Betty Boop selling Lancôme mascara
A match made in licensing heaven
Starting this Saturday, December 1st, Betty Boop will be selling Lancôme’s Hypnôse Star mascara in Macy’s and Bloomingdale’s. With Ms. Boop’s famous peepers, it’s a wonder such a pairing has never happened before.
Created by Max Fleischer, Betty Boop first appeared in the cartoon Dizzy Dishes in 1930 – albeit as an anthropomorphized French poodle. Turning her ears into earrings, she became human in 1932 and epitomized the flapper girl of the Jazz Age. She was given her own cartoon series that year, and continued to appear in shorts until 1939.
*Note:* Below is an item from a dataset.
Lemma Forall2_In_r {A B : Type} (R : A -> B -> Prop) l k y :
  Forall2 R l k -> In y k -> exists x, In x l /\ R x y.
Proof. intros H Hy. apply Forall2_flip in H. exact (Forall2_In_l _ _ _ _ H Hy). Qed.

#[export] Hint Resolve filter_incl : hydrat.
Though many assume “It Girl” Clara Bow was the inspiration for Betty Boop, the character originally began as a caricature of actress/singer Helen Kane. Kane even sued Max Fleischer in 1932 for exploiting her image and distinctive singing style. However, the judge ruled that Kane’s look bore a resemblance to earlier film stars, and testimony revealed that Kane copied the “baby” singing style from a Harlem nightclub singer called baby Ester. Betty Boop was free to “Boop-Oop-A-Doop” all she wanted, for a while anyway.
It wasn’t long before the Hays Production Code of 1934 took issue with Betty Boop’s portrayal of a sexualized woman and her suggestive innuendos. The Hays Code resulted in higher necklines and lower hemlines for Betty Boop, but also in tamer stories and lower ratings.
Though she may have lost her place in the cinemas, she hasn’t lost her place in the hearts of consumers. Betty Boop is licensed to over 400 companies around the world for products from clothing to slot machines. And while she’s five years older than Lancôme, she shows that she is willing to make a few changes for the company – namely, boosting those famous peepers. For the Lancôme campaign she has dozens of thick eyelashes, rather than the character’s usual nine lashes per eye.
So at least we know she’s using the mascara she’s selling.